** Opening Dataset excerpts block **
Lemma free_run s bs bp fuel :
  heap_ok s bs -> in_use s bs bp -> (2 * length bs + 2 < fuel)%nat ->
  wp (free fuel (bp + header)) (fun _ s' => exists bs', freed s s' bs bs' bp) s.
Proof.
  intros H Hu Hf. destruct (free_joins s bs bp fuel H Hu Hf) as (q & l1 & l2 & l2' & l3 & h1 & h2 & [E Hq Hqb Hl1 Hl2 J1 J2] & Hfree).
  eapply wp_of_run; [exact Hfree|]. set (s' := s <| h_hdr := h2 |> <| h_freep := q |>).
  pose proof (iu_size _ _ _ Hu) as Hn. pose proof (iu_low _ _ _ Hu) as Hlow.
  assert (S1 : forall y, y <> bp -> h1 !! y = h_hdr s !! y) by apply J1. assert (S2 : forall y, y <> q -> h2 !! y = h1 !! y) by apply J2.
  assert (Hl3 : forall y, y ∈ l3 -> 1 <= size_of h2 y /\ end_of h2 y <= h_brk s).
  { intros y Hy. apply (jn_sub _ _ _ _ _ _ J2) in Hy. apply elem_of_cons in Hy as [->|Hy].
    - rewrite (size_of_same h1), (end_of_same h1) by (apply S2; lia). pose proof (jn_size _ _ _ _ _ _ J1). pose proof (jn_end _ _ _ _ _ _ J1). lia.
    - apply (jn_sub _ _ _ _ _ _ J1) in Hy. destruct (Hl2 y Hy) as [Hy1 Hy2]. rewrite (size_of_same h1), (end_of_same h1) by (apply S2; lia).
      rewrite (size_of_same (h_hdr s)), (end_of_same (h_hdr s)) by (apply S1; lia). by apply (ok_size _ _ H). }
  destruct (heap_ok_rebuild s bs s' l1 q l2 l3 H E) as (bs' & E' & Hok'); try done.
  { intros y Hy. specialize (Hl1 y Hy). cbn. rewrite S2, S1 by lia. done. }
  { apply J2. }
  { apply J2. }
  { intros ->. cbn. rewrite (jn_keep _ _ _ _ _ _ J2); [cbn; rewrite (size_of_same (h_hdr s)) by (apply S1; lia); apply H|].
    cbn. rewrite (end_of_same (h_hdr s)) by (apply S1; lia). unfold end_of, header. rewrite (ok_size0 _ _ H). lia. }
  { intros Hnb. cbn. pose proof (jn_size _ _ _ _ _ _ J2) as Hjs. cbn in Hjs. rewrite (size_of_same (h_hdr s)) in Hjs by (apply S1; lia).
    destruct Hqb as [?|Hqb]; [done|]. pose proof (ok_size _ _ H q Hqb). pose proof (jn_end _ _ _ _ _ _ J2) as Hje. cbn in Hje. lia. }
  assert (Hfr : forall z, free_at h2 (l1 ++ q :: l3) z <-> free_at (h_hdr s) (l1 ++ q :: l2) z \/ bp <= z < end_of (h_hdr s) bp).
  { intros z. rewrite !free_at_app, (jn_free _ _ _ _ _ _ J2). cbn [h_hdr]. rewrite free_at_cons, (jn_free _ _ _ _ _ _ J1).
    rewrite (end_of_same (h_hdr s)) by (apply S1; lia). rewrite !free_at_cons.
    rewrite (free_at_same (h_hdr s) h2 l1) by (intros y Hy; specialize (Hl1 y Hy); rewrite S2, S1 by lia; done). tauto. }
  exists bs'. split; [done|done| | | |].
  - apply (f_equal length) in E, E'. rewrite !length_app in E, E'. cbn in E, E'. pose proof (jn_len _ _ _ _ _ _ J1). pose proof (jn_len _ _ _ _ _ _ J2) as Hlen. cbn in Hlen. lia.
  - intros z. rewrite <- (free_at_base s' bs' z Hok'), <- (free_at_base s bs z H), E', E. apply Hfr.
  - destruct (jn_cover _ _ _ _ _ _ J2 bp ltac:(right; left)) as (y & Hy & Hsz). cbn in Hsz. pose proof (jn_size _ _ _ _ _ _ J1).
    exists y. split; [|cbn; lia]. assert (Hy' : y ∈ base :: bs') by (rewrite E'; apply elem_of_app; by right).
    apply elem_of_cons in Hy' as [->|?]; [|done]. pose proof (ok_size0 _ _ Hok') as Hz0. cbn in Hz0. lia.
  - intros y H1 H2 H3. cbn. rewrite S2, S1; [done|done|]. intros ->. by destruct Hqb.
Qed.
** Closing Dataset excerpts block **
** Opening Dataset excerpts block **
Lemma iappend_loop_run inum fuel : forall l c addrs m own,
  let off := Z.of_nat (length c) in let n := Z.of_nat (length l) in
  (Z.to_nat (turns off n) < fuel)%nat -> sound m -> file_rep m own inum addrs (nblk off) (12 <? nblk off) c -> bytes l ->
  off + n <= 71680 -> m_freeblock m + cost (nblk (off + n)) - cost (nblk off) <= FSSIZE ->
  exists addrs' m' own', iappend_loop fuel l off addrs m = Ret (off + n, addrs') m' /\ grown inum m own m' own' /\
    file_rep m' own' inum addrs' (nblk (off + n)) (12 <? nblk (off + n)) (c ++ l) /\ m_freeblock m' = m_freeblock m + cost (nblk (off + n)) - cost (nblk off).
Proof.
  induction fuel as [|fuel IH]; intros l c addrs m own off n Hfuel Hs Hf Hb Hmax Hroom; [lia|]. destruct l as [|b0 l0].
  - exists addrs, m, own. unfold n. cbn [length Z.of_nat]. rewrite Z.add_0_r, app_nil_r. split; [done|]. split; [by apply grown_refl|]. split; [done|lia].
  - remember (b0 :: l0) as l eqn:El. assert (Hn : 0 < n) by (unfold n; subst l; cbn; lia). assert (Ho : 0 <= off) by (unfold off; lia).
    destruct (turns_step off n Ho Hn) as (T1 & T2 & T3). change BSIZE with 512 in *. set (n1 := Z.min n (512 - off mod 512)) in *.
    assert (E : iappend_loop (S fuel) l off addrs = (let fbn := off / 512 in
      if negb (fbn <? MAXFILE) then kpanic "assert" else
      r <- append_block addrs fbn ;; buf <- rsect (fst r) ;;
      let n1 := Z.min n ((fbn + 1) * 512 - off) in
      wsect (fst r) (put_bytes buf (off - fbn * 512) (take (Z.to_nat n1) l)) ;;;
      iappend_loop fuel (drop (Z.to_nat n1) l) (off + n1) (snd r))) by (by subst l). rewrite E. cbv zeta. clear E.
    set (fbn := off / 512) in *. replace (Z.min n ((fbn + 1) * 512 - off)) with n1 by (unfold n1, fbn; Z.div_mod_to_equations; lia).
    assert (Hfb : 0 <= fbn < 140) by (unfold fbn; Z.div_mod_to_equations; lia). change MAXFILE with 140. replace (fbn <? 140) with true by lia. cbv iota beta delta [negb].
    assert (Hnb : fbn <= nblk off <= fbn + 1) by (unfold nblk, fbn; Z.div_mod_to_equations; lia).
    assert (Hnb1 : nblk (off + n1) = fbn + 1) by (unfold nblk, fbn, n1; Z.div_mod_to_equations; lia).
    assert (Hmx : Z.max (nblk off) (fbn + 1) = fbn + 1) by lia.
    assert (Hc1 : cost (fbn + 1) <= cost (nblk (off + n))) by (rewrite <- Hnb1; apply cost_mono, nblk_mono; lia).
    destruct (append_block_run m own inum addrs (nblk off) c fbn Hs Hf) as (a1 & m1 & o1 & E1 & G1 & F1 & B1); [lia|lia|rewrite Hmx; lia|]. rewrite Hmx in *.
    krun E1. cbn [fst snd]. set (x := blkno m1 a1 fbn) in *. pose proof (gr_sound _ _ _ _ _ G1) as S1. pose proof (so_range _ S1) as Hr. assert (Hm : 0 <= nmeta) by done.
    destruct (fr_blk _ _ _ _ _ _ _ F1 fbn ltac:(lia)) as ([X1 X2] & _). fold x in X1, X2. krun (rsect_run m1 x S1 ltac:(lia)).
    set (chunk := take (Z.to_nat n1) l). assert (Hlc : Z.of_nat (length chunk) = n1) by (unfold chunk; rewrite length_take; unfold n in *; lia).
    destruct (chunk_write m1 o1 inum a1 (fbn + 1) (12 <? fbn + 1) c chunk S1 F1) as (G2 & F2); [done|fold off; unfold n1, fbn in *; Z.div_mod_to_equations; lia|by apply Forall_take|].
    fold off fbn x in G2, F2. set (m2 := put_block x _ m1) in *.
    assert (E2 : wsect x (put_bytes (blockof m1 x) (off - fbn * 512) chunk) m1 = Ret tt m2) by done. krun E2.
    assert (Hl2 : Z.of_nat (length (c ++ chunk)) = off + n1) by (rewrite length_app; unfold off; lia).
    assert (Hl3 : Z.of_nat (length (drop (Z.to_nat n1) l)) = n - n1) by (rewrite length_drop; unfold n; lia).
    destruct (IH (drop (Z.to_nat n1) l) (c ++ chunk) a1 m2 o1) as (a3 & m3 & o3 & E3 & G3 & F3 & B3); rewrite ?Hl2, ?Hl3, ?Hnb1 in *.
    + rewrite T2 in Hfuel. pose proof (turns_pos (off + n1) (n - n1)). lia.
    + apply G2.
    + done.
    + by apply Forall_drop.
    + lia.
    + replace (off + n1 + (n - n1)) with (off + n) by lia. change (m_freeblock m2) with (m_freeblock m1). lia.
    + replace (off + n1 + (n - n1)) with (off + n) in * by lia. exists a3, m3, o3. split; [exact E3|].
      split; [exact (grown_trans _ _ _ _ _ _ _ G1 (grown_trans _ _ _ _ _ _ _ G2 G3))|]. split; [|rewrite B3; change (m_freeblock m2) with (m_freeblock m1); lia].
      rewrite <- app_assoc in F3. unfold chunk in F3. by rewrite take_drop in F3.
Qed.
** Closing Dataset excerpts block **
** Opening Dataset excerpts block **
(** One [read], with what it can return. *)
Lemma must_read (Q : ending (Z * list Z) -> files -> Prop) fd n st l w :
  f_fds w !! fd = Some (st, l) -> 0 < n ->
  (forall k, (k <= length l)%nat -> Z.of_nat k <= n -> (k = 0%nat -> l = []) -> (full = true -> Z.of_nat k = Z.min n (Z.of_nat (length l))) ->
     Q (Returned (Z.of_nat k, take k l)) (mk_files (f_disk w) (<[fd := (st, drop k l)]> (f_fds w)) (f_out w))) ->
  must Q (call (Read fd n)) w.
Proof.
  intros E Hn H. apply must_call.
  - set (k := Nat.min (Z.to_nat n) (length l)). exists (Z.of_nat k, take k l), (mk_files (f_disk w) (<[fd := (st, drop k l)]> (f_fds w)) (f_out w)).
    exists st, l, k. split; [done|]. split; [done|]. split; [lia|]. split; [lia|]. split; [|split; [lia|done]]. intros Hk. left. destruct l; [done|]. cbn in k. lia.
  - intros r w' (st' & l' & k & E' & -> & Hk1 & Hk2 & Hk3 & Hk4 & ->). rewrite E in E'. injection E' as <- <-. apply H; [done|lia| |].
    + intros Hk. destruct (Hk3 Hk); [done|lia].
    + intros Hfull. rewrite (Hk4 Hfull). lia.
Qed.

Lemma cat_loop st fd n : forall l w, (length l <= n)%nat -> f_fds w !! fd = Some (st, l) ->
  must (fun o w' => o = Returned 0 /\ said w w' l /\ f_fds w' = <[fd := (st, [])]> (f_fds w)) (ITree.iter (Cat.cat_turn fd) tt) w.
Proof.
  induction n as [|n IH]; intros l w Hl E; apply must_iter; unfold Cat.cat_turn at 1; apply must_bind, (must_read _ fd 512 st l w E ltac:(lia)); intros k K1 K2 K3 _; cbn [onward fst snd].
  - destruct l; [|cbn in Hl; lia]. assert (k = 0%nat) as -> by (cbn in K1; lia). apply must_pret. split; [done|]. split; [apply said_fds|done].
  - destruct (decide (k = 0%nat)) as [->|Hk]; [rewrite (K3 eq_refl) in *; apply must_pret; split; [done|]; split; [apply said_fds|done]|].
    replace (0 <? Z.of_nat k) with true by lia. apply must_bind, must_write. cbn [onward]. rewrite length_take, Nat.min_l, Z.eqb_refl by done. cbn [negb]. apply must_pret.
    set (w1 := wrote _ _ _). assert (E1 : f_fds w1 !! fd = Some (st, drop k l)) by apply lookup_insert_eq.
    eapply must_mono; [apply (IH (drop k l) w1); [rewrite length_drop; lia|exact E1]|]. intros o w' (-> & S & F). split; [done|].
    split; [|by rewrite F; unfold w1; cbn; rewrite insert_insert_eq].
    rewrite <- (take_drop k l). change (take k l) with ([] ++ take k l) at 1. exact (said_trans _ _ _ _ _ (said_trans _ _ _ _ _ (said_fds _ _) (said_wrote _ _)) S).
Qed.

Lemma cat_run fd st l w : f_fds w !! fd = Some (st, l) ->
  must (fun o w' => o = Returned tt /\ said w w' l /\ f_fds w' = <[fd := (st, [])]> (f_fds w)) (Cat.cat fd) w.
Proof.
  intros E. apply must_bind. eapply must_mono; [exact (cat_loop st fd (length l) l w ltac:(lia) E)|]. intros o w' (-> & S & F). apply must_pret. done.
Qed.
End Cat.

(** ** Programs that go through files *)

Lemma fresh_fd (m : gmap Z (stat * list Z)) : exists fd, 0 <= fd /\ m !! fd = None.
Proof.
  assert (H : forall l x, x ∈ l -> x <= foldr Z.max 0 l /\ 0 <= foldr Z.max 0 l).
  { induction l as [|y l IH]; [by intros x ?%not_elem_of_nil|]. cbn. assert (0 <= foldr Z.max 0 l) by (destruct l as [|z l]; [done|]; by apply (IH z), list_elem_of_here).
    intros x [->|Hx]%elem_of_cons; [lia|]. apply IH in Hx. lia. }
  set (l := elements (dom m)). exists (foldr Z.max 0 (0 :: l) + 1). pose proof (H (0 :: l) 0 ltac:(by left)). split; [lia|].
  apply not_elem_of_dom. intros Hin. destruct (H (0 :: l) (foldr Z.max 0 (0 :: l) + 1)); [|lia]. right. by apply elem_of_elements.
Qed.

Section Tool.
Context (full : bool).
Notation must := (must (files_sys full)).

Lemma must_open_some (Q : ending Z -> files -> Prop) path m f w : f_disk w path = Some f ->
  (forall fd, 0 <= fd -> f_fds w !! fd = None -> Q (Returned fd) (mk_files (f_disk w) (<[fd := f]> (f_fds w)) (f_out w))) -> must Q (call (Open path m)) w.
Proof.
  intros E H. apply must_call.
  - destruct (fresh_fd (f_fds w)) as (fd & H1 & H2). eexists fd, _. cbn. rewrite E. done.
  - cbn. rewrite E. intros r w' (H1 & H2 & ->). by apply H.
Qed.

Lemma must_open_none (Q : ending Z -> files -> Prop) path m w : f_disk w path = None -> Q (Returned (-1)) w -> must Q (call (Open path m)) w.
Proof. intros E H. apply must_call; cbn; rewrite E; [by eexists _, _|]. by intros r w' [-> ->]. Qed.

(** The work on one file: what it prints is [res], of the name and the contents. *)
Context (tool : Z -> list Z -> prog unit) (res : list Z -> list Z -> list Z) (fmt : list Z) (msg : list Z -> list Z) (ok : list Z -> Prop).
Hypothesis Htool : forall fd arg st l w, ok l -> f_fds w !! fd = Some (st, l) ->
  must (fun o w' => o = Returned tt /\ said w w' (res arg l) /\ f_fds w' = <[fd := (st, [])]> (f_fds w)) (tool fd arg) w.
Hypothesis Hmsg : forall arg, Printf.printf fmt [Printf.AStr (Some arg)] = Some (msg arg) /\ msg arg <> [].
** Closing Dataset excerpts block **
Your assignment
Given the data above, transcribe exactly the lines from the one containing "- exists addrs, m, own." down to the one containing "set (chunk := take", and no others.

Exercise result
  - exists addrs, m, own. unfold n. cbn [length Z.of_nat]. rewrite Z.add_0_r, app_nil_r. split; [done|]. split; [by apply grown_refl|]. split; [done|lia].
  - remember (b0 :: l0) as l eqn:El. assert (Hn : 0 < n) by (unfold n; subst l; cbn; lia). assert (Ho : 0 <= off) by (unfold off; lia).
    destruct (turns_step off n Ho Hn) as (T1 & T2 & T3). change BSIZE with 512 in *. set (n1 := Z.min n (512 - off mod 512)) in *.
    assert (E : iappend_loop (S fuel) l off addrs = (let fbn := off / 512 in
      if negb (fbn <? MAXFILE) then kpanic "assert" else
      r <- append_block addrs fbn ;; buf <- rsect (fst r) ;;
      let n1 := Z.min n ((fbn + 1) * 512 - off) in
      wsect (fst r) (put_bytes buf (off - fbn * 512) (take (Z.to_nat n1) l)) ;;;
      iappend_loop fuel (drop (Z.to_nat n1) l) (off + n1) (snd r))) by (by subst l). rewrite E. cbv zeta. clear E.
    set (fbn := off / 512) in *. replace (Z.min n ((fbn + 1) * 512 - off)) with n1 by (unfold n1, fbn; Z.div_mod_to_equations; lia).
    assert (Hfb : 0 <= fbn < 140) by (unfold fbn; Z.div_mod_to_equations; lia). change MAXFILE with 140. replace (fbn <? 140) with true by lia. cbv iota beta delta [negb].
    assert (Hnb : fbn <= nblk off <= fbn + 1) by (unfold nblk, fbn; Z.div_mod_to_equations; lia).
    assert (Hnb1 : nblk (off + n1) = fbn + 1) by (unfold nblk, fbn, n1; Z.div_mod_to_equations; lia).
    assert (Hmx : Z.max (nblk off) (fbn + 1) = fbn + 1) by lia.
    assert (Hc1 : cost (fbn + 1) <= cost (nblk (off + n))) by (rewrite <- Hnb1; apply cost_mono, nblk_mono; lia).
    destruct (append_block_run m own inum addrs (nblk off) c fbn Hs Hf) as (a1 & m1 & o1 & E1 & G1 & F1 & B1); [lia|lia|rewrite Hmx; lia|]. rewrite Hmx in *.
    krun E1. cbn [fst snd]. set (x := blkno m1 a1 fbn) in *. pose proof (gr_sound _ _ _ _ _ G1) as S1. pose proof (so_range _ S1) as Hr. assert (Hm : 0 <= nmeta) by done.
    destruct (fr_blk _ _ _ _ _ _ _ F1 fbn ltac:(lia)) as ([X1 X2] & _). fold x in X1, X2. krun (rsect_run m1 x S1 ltac:(lia)).
    set (chunk := take (Z.to_nat n1) l). assert (Hlc : Z.of_nat (length chunk) = n1) by (unfold chunk; rewrite length_take; unfold n in *; lia).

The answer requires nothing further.